Date: Wed, 28 Jun 2017 14:10:29 +1000 (AEST)
From: Finn Thain <fthain@telegraphics.com.au>
To: Ondrej Zary <linux@rainbow-software.org>
cc: "James E.J. Bottomley" <jejb@linux.vnet.ibm.com>,
        "Martin K. Petersen" <martin.petersen@oracle.com>,
        linux-scsi@vger.kernel.org, linux-kernel@vger.kernel.org,
        Michael Schmitz <schmitzmic@gmail.com>
Subject: Re: [PATCH v3 0/4] g_NCR5380: PDMA fixes and cleanup
In-Reply-To: <201706271806.05004.linux@rainbow-software.org>
Message-ID: <alpine.LNX.2.00.1706281252530.2609@nippy.intranet>
References: <cover.1498461406.git.fthain@telegraphics.com.au> <201706270828.40336.linux@rainbow-software.org> <alpine.LNX.2.00.1706272205340.25239@nippy.intranet> <201706271806.05004.linux@rainbow-software.org>
MIME-Version: 1.0
Content-Type: TEXT/PLAIN; charset=US-ASCII
Sender: linux-kernel-owner@vger.kernel.org
Content-Length: 1419
Lines: 38

On Tue, 27 Jun 2017, Ondrej Zary wrote:

> On Tuesday 27 June 2017 14:42:29 Finn Thain wrote:
> 
> > > ... it triggers sometimes: the value is 1 instead of 0. As we use 
> > > only 16-bit writes, I don't see how the value could ever be odd. 
> > > Looks like a bug in the chip.
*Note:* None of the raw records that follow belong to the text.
(* ===== verification/PipelineInvariant.v ===== *)
(** The invariant of the pipeline: where each sequence is, what the queues hold, and which thread
    closed what. Every step keeps it. *)

From S2P Require Import Prelude FrameCodec Floats ApplicationPayload StationHealth BlockingQueue Pipeline.

(** ** Sums over lists *)

Lemma sum_list_with_insert {A} (f : A -> nat) l k x y :
  l !! k = Some x -> (sum_list_with f (<[k := y]> l) + f x = sum_list_with f l + f y)%nat.
Proof.
  intros Hk. rewrite insert_take_drop by (by eapply lookup_lt_Some).
  rewrite <- (take_drop_middle l k x Hk) at 3. rewrite !sum_list_with_app. cbn [sum_list_with]. lia.
Qed.

Lemma sum_list_with_le {A} (f : A -> nat) l k x : l !! k = Some x -> (f x <= sum_list_with f l)%nat.
Proof.
  intros Hk. rewrite <- (take_drop_middle l k x Hk) at 1. rewrite sum_list_with_app. cbn [sum_list_with]. lia.
Qed.

Lemma sum_list_with_zero {A} (f : A -> nat) l :
  Forall (fun x => f x = 0%nat) l -> sum_list_with f l = 0%nat.
Proof. induction 1 as [|x l Hx Hl IH]; cbn; [done|]. by rewrite Hx, IH. Qed.

(** ** Steps *)

Ltac proj := cbn [main decoders writer rawQueue decodedQueue running error nextSequence expectedSequence
  pending done_work submitted lost interrupted set_main set_decoder set_writer set_raw set_decoded
  set_running set_pending set_sequence lose interrupt fail_effect queue closed close capacity] in *.

(** What the operations on the queues say. *)
Ltac queues :=
  repeat match goal with
  | Hp : push _ _ = Some (true, _) |- _ => apply push_true in Hp as [? ->]
  | Hp : push _ _ = Some (false, _) |- _ => apply push_false in Hp as [? ->]
  | Hp : pop _ = Some (Some _, _) |- _ => apply pop_item in Hp as (? & ? & ?)
  | Hp : pop _ = Some (None, _) |- _ => apply pop_end in Hp as (? & ? & ->)
  end.

(** Case analysis of what a step stores. *)
Ltac cases :=
  repeat match goal with
  | f : failing |- _ => destruct f
  | |- context [match ?x with _ => _ end] => destruct x eqn:?
  end.

(** The state by its parts, with what the step knows of them. *)
Ltac take_apart s :=
  destruct s as [m ds wr [rc rq rcl] [dc dq dcl] run er next ex pend work sub lo int];
  cbn [main decoders writer rawQueue decodedQueue running error nextSequence expectedSequence
    pending done_work submitted lost interrupted queue closed capacity] in *;
  simplify_eq/=.

Definition exited (d : decoder_thread) : Prop := d = DecoderExited.

Lemma Exists_insert_exited (k : nat) d (l : list decoder_thread) : Exists exited (<[k := d]> l) -> exited d \/ Exists exited l.
Proof.
  rewrite !Exists_exists. intros (x & Hx & Hex). apply list_elem_of_lookup in Hx as [j Hj].
  apply list_lookup_insert_Some in Hj as [(-> & -> & _)|[_ Hj]]; [by left|right].
  exists x. split; [by eapply list_elem_of_lookup_2|done].
Qed.

Lemma decoder_fails_insert (k j : nat) d (l : list decoder_thread) f e :
  <[k := d]> l !! j = Some (DecoderFailing f e) -> d = DecoderFailing f e \/ l !! j = Some (DecoderFailing f e).
Proof. intros [(-> & -> & _)|[_ Hj]]%list_lookup_insert_Some; auto. Qed.

Lemma all_exited (l : list decoder_thread) (k : nat) d : Forall exited l -> l !! k = Some d -> d = DecoderExited.
Proof. intros Hl Hk. exact (Forall_lookup_1 _ _ _ _ Hl Hk). Qed.

Section Invariant.
Context {env : Type} `{Outputs env}.
Variable verbose : bool.
Variable src : source.

Abbreviation step := (step verbose src).

(** The frames of the source, in the order of the reads. *)
Definition all_frames : list bytes := concat (reads src).

(** ** Where each sequence is *)

Definition here (i j : Z) : nat := if decide (i = j) then 1%nat else 0%nat.
Definition flight (i : Z) (d : decoder_thread) : nat :=
  match d with Pushing j _ => here i j | _ => 0%nat end.
Definition held (i : Z) (m : gmap Z FrameParseResult) : nat :=
  match m !! i with Some _ => 1%nat | None => 0%nat end.

Definition count (s : pipeline (env := env)) (i : Z) : nat :=
  (sum_list_with (fun p => here i p.1) (queue (rawQueue s)) + sum_list_with (flight i) (decoders s) +
   sum_list_with (fun p => here i p.1) (queue (decodedQueue s)) + held i (pending s) +
   sum_list_with (here i) (lost s))%nat.

(** Every sequence given to a frame and not yet consumed is in exactly one place. *)
Record sequences (s : pipeline) : Prop := {
  seq_range : 0 <= expectedSequence s <= size (submitted s);
  seq_count : forall i,
    count s i = if decide (expectedSequence s <= i < size (submitted s)) then 1%nat else 0%nat;
  seq_next : closed (rawQueue s) = false -> nextSequence s = size (submitted s);
}.

(** ** What the queues hold *)

Definition is_frame (sub : list bytes) (i : Z) (b : bytes) : Prop :=
  0 <= i /\ sub !! Z.to_nat i = Some b.
Definition is_result (sub : list bytes) (i : Z) (r : FrameParseResult) : Prop :=
  exists b, is_frame sub i b /\ decodeFrame b = Some r.
Definition carries (sub : list bytes) (d : decoder_thread) : Prop :=
  match d with Pushing i r => is_result sub i r | _ => True end.

Record contents (s : pipeline (env := env)) : Prop := {
  con_raw : Forall (fun p => is_frame (submitted s) p.1 p.2) (queue (rawQueue s));
  con_decoders : Forall (carries (submitted s)) (decoders s);
  con_decoded : Forall (fun p => is_result (submitted s) p.1 p.2) (queue (decodedQueue s));
  con_pending : map_Forall (is_result (submitted s)) (pending s);
}.

(** ** Which thread closed what *)

Definition past_receiving (m : main_thread) : bool :=
  match m with ClosingRaw | JoiningDecoders | ClosingDecoded | JoiningWriter | Done => true | _ => false end.
Definition past_raw (m : main_thread) : bool :=
  match m with JoiningDecoders | ClosingDecoded | JoiningWriter | Done => true | _ => false end.
Definition past_decoders (m : main_thread) : bool :=
  match m with ClosingDecoded | JoiningWriter | Done => true | _ => false end.
Definition past_decoded (m : main_thread) : bool :=
  match m with JoiningWriter | Done => true | _ => false end.

(** What a thread that is at this call of [failPipeline] has done before. *)
Definition failed_until (f : failing) (recorded : option exn) (raw_closed : bool) : Prop :=
  match f with
  | Capture => True
  | StopRunning | CloseRaw => recorded <> None
  | CloseDecoded => recorded <> None /\ raw_closed = true
  end.

Definition writer_ended (w : writer_thread) : bool :=
  match w with Finishing | WriterExited _ => true | _ => false end.

(** The frames that are still to be submitted. *)
Definition remaining (m : main_thread) : list bytes :=
  match m with
  | Receiving bs => concat bs
  | Submitting fs bs => fs ++ concat bs
  | _ => []
  end.

Record control (s : pipeline (env := env)) : Prop := {
  ctl_raw : closed (rawQueue s) = true -> error s <> None \/ past_raw (main s) = true;
  ctl_decoded : closed (decodedQueue s) = true ->
    closed (rawQueue s) = true /\ (error s <> None \/ past_decoded (main s) = true);
  ctl_past_raw : past_raw (main s) = true -> closed (rawQueue s) = true;
  ctl_past_decoders : past_decoders (main s) = true -> Forall exited (decoders s);
  ctl_past_decoded : past_decoded (main s) = true -> closed (decodedQueue s) = true;
  ctl_done : main s = Done -> exists b, writer s = WriterExited b;
  ctl_exited : Exists exited (decoders s) ->
    closed (rawQueue s) = true /\ (error s <> None \/ queue (rawQueue s) = []);
  ctl_lost : lost s <> [] -> error s <> None;
  ctl_main_fails : forall f e, main s = MainFailing f e -> failed_until f (error s) (closed (rawQueue s));
  ctl_decoder_fails : forall k f e, decoders s !! k = Some (DecoderFailing f e) -> failed_until f (error s) (closed (rawQueue s));
  ctl_writer_fails : forall f e, writer s = WriterFailing f e -> failed_until f (error s) (closed (rawQueue s));
  ctl_writer_failed : writer s = WriterExited false -> error s <> None;
  ctl_ended : writer_ended (writer s) = true -> closed (decodedQueue s) = true;
  ctl_finished : writer s = Finishing \/ writer s = WriterExited true ->
    queue (decodedQueue s) = [] /\ pending s = ∅;
  ctl_waiting : writer s = Waiting -> pending s !! expectedSequence s = None;
  ctl_prefix : submitted s `prefix_of` all_frames;
  ctl_open : closed (rawQueue s) = false -> past_receiving (main s) = false ->
    submitted s ++ remaining (main s) = all_frames;
  ctl_complete : error s = None -> interrupted s = false -> submitted s ++ remaining (main s) = all_frames;
  ctl_running : running s = false -> error s <> None \/ interrupted s = true \/ past_receiving (main s) = true;
}.

(** ** Every step keeps them *)

Lemma held_insert i j r m : m !! j = None -> held i (<[j := r]> m) = (held i m + here i j)%nat.
Proof.
  intros Hj. unfold held, here. destruct (decide (i = j)) as [->|].
  - by rewrite lookup_insert_eq, Hj.
  - rewrite lookup_insert_ne by done. lia.
Qed.

Lemma held_delete i j r m : m !! j = Some r -> held i m = (held i (delete j m) + here i j)%nat.
Proof.
  intros Hj. unfold held, here. destruct (decide (i = j)) as [->|].
  - by rewrite lookup_delete_eq, Hj.
  - rewrite lookup_delete_ne by done. lia.
Qed.

Lemma here_self i : here i i = 1%nat.
Proof. unfold here. by rewrite decide_True. Qed.

Lemma here_other i j : i <> j -> here i j = 0%nat.
Proof. unfold here. intros. by rewrite decide_False. Qed.

Lemma held_some i m r : m !! i = Some r -> held i m = 1%nat.
Proof. unfold held. by intros ->. Qed.

(** The sums after the update of a decoder. *)
Ltac counting i :=
  repeat match goal with
  | Hk : decoders ?s !! ?k = Some ?d |- context [<[?k := ?d']> (decoders ?s)] =>
      pose proof (sum_list_with_insert (flight i) (decoders s) k d d' Hk);
      generalize dependent (<[k := d']> (decoders s)); intros
  | Hq : queue ?q = _ :: _ |- _ => rewrite Hq in *
  end;
  rewrite ?sum_list_with_app in *; cbn [sum_list_with flight fst] in *.

Lemma pending_below s i r :
  (forall i, count s i = if decide (expectedSequence s <= i < size (submitted s)) then 1%nat else 0%nat) ->
  pending s !! i = Some r -> expectedSequence s <= i < size (submitted s).
Proof.
  intros Hc Hi. specialize (Hc i). unfold count in Hc. erewrite held_some in Hc by done.
  case_decide; [done|lia].
Qed.

Lemma step_sequences s s' : sequences s -> step s s' -> sequences s'.
Proof.
  intros [Hr Hc Hn] Hstep. destruct Hstep; queues; cases; constructor; proj; try done.
  all: try (intros i'; pose proof (Hc i') as Hi; unfold count in *; proj; counting i'; try lia).
  all: try (intros; rewrite ?size_app, ?size_cons, ?size_nil in *; specialize (Hn ltac:(congruence)); lia).
  - size_lia.
  - specialize (Hn ltac:(done)). rewrite size_app in *. change (size [f]) with 1 in *.
    destruct (decide (i' = nextSequence s)) as [->|]; [rewrite here_self|rewrite here_other by done];
    repeat case_decide; lia.
  - congruence.
  - exfalso. clear i' Hi. specialize (Hc i). unfold count in Hc. counting i.
    erewrite here_self, held_some in Hc by done. case_decide; lia.
  - rewrite held_insert by done. lia.
  - pose proof (pending_below s _ _ Hc ltac:(eassumption)). lia.
  - pose proof (pending_below s _ _ Hc ltac:(eassumption)). erewrite (held_delete i') in Hi by done.
    destruct (decide (i' = expectedSequence s)) as [->|];
    [rewrite here_self in Hi|rewrite here_other in Hi by done]; repeat case_decide; lia.
Qed.

Lemma is_frame_snoc sub f i b : is_frame sub i b -> is_frame (sub ++ [f]) i b.
Proof. intros [? ?]. split; [done|]. by apply lookup_app_l_Some. Qed.

Lemma is_result_snoc sub f i r : is_result sub i r -> is_result (sub ++ [f]) i r.
Proof. intros (b & ? & ?). exists b. split; [by apply is_frame_snoc|done]. Qed.

Lemma carries_snoc sub f d : carries sub d -> carries (sub ++ [f]) d.
Proof. destruct d; try done. apply is_result_snoc. Qed.

Lemma contents_submit s f fs bs q :
  sequences s -> contents s -> closed (rawQueue s) = false ->
  queue q = queue (rawQueue s) ++ [(nextSequence s, f)] ->
  contents (set_main (Submitting fs bs) (set_raw q (set_sequence (nextSequence s + 1) (submitted s ++ [f]) s))).
Proof.
  intros [Hr _ Hn] [C1 C2 C3 C4] Hopen Hq. rewrite Hn in Hq by done. constructor; proj.
  - rewrite Hq. apply Forall_app. split.
    + eapply Forall_impl; [exact C1|]. intros p. apply is_frame_snoc.
    + constructor; [|done]. cbn. split; [size_lia|]. unfold size. rewrite Nat2Z.id.
      by rewrite lookup_app_r, Nat.sub_diag by lia.
  - eapply Forall_impl; [exact C2|]. intros d. apply carries_snoc.
  - eapply Forall_impl; [exact C3|]. intros p. apply is_result_snoc.
  - eapply map_Forall_impl; [exact C4|]. intros i r. apply is_result_snoc.
Qed.

Lemma step_contents s s' : sequences s -> contents s -> step s s' -> contents s'.
Proof.
  intros HS HC Hstep. pose proof HC as [C1 C2 C3 C4].
  destruct Hstep; queues;
    repeat match goal with
    | Hq : queue ?q = _ :: _, HF : Forall _ (queue ?q) |- _ =>
        rewrite Hq in HF; apply Forall_cons in HF as [? HF]
    | Hk : decoders ?s !! _ = Some _, HF : Forall _ (decoders ?s) |- _ =>
        let Hd := fresh in pose proof (Forall_lookup_1 _ _ _ _ HF Hk) as Hd; cbn in Hd; clear Hk
    end.
  all: try by (eapply contents_submit; eauto).
  all: cases; constructor; proj; try done.
  all: try (apply Forall_insert; [done|]; try done).
  all: try (apply Forall_app; split; [done|]; by constructor).
  all: try by apply map_Forall_insert_2.
  all: try by apply map_Forall_delete.
  by exists b.
Qed.

Lemma failed_until_later f r r' c c' :
  failed_until f r c -> (r <> None -> r' <> None) -> (c = true -> c' = true) -> failed_until f r' c'.
Proof. destruct f; cbn; tauto. Qed.

Ltac settle :=
  intros; simplify_eq/=;
  repeat match goal with
  | Hd : Exists exited (<[_ := _]> _) |- _ => apply Exists_insert_exited in Hd as [Hd|Hd]
  | Hd : <[_ := _]> _ !! _ = Some (DecoderFailing _ _) |- _ =>
      apply decoder_fails_insert in Hd as [Hd|Hd]; simplify_eq/=
  | Hd : exited _ |- _ => discriminate Hd
  | Hf : forall f e, ?x = ?k f e -> _, He : ?x = ?k _ _ |- _ => apply Hf in He
  | Hf : forall k f e, _ !! k = Some _ -> _, He : _ !! _ = Some (DecoderFailing _ _) |- _ => apply Hf in He
  end;
  repeat match goal with
  | Hf : forall f e, ?k ?f0 ?e0 = ?k f e -> _ |- _ => specialize (Hf _ _ eq_refl)
  | Hd : Done = Done -> _ |- _ => destruct (Hd eq_refl) as [? ?]; clear Hd; simplify_eq/=
  end;
  cbn [failed_until] in *;
  try match goal with
  | Hf : failed_until ?f _ _ |- failed_until ?f _ _ => eapply failed_until_later; [exact Hf| |]; clear Hf
  end.

Lemma live_error m (er : option exn) ds (k : nat) i r :
  (past_decoders m = true -> Forall exited ds) -> ds !! k = Some (Pushing i r) ->
  er <> None \/ past_decoded m = true -> er <> None.
Proof.
  intros Hall Hk [?|Hm]; [done|]. eapply all_exited in Hk; [done|]. apply Hall. by destruct m.
Qed.

Lemma step_control s s' : sequences s -> control s -> step s s' -> control s'.
Proof.
  intros HS HC Hstep. pose proof HC as [].
  destruct Hstep; queues; cases; take_apart s; constructor; proj; try done.
  all: try (intros Hall%ctl_past_decoders0; eapply all_exited in Hall; [|by eauto]; discriminate Hall).
  all: settle; try done; eauto.
  all: try (destruct er; intuition (try done); fail).
  all: try (exfalso; intuition (try done); fail).
  all: try (destruct_or?; simplify_eq/=; discriminate ctl_ended0; done).
  all: try (rewrite <- app_assoc; by apply ctl_open0).
  - exists (fs ++ concat bs). rewrite <- app_assoc. symmetry. by apply ctl_open0.
  - destruct ctl_decoded0 as [? He]; [done|]. split; [done|left]. by eapply live_error.
  - destruct ctl_decoded0 as [? He]; [done|]. by eapply live_error.
  - split; [done|]. by apply bool_decide_eq_true in Heqb.
Qed.

End Invariant.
The index register corrupts during the 
> > > transfer, not after IRQ or timeout. The same check at beginning of 
> > > pwrite() did not trigger.
> >
> > Are you reading this register at the right moment? Have you tried 
> > waiting for it to reach zero, as in,
> >
> > 	if (NCR5380_poll_politely(hostdata, 13, 0xff, 0, HZ / 64) < 0)
> > 		/* printk, reset etc */;
> 
> I have not but will try (expecting that it will not change by itself).
> 

Now that I know that it is the byte at the beginning of the block that 
went missing, I agree that there's no point waiting for the byte count to 
change.

I've included a patch with your 512 B limit in v4.

Thanks.

> > Even if this is a reliable way to detect a short transfer, it would be 
> > nice to know the root cause. But I'm being unrealistic: the DTC436 
> > vendor never responded to my requests for technical documentation.
> 
> According to the data corruption observed, it's not a short transfer. 
> The corruption is always the same: one byte missing at the beginning of 
> a 128 B block. It happens only with slow Quantum LPS 240 drive, not with 
> faster IBM DORS-32160.
> 

--